§ **How to complete this task**
Emit an exact copy of the lines running from the start of the records to the line containing "kw_keep_checkpoint_max : option Z;", both included.

** Opening Source material block **

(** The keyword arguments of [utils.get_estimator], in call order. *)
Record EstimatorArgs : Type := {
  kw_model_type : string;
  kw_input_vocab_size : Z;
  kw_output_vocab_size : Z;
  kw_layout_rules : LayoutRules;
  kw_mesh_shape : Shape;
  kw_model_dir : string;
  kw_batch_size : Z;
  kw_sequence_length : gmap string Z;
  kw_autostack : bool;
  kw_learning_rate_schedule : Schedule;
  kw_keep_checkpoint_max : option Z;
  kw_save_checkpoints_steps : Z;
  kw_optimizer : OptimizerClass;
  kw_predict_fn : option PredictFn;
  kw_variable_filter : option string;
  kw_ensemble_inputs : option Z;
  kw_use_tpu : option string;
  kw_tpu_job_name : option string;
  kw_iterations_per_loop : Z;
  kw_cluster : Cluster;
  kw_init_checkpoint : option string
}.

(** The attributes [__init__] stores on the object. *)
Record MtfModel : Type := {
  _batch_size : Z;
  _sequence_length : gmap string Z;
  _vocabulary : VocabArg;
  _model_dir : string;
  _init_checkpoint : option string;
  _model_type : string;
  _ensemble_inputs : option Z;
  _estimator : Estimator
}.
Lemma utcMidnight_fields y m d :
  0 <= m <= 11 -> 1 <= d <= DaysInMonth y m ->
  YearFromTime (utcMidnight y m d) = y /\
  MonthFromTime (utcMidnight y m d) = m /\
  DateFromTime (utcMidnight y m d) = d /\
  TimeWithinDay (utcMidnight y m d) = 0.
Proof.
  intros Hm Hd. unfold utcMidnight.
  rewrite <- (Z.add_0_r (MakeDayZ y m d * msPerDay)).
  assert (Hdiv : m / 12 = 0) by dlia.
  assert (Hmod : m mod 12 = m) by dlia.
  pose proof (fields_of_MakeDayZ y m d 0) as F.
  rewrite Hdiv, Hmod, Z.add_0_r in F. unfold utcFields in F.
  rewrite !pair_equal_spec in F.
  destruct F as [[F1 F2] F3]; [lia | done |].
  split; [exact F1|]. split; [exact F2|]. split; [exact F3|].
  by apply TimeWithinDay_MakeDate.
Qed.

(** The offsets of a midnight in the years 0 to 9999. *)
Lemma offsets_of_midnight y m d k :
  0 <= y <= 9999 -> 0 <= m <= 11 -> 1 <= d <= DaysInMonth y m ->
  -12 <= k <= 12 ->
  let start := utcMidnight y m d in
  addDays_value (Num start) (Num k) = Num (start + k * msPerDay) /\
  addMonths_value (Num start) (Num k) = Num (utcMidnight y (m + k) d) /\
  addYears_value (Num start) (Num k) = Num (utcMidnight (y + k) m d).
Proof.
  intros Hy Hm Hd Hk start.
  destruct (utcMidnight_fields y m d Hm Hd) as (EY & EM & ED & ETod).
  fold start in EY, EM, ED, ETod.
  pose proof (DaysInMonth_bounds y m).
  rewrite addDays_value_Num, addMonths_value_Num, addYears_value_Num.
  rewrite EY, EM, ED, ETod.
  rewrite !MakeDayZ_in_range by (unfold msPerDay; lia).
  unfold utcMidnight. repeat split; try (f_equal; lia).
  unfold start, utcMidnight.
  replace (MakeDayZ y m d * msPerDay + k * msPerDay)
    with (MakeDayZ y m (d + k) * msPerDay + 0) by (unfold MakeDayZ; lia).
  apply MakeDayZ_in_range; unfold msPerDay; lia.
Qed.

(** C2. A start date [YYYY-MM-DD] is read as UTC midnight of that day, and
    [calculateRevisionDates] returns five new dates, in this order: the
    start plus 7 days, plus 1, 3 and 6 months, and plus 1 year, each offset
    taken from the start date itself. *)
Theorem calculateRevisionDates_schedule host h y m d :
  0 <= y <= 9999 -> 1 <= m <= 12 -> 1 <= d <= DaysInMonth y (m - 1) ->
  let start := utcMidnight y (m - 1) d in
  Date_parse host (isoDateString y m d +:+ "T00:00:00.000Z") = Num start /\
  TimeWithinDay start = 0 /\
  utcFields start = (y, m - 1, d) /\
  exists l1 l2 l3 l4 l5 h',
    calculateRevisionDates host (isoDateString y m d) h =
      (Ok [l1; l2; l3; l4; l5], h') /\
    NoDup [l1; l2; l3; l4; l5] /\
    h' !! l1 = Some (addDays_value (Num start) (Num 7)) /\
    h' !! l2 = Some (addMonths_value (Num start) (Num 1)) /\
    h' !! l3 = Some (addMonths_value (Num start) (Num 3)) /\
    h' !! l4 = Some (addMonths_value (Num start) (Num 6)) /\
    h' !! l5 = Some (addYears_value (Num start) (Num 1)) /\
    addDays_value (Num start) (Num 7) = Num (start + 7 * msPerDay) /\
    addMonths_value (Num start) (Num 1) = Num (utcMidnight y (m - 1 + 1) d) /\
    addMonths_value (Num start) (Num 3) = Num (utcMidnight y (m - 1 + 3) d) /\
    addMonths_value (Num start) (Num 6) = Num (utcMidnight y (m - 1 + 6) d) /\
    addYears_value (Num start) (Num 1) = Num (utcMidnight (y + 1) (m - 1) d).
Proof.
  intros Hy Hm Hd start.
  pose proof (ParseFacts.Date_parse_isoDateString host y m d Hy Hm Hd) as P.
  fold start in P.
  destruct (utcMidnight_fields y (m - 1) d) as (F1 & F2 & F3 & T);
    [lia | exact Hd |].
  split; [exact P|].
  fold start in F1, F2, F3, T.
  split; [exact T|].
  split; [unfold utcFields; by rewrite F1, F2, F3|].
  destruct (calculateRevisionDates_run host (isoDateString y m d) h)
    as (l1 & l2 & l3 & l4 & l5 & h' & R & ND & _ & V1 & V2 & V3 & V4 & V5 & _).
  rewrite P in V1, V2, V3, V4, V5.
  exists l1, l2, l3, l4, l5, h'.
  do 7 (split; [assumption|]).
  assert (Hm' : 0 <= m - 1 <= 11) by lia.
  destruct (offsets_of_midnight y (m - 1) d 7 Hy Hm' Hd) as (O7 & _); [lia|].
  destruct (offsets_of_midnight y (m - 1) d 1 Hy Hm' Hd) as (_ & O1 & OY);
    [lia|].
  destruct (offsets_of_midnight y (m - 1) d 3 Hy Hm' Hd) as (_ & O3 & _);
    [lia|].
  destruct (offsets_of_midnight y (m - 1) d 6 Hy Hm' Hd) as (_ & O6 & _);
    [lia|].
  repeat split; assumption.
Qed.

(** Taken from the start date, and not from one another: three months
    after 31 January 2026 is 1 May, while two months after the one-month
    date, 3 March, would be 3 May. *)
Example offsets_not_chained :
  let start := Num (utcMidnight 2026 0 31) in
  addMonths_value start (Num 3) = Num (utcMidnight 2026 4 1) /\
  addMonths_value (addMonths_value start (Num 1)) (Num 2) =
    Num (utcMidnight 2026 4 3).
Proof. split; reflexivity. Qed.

** Closing Source material block **

§ **Answer to the problem**
(** The keyword arguments of [utils.get_estimator], in call order. *)
Record EstimatorArgs : Type := {
  kw_model_type : string;
  kw_input_vocab_size : Z;
  kw_output_vocab_size : Z;
  kw_layout_rules : LayoutRules;
  kw_mesh_shape : Shape;
  kw_model_dir : string;
  kw_batch_size : Z;
  kw_sequence_length : gmap string Z;
  kw_autostack : bool;
  kw_learning_rate_schedule : Schedule;
  kw_keep_checkpoint_max : option Z;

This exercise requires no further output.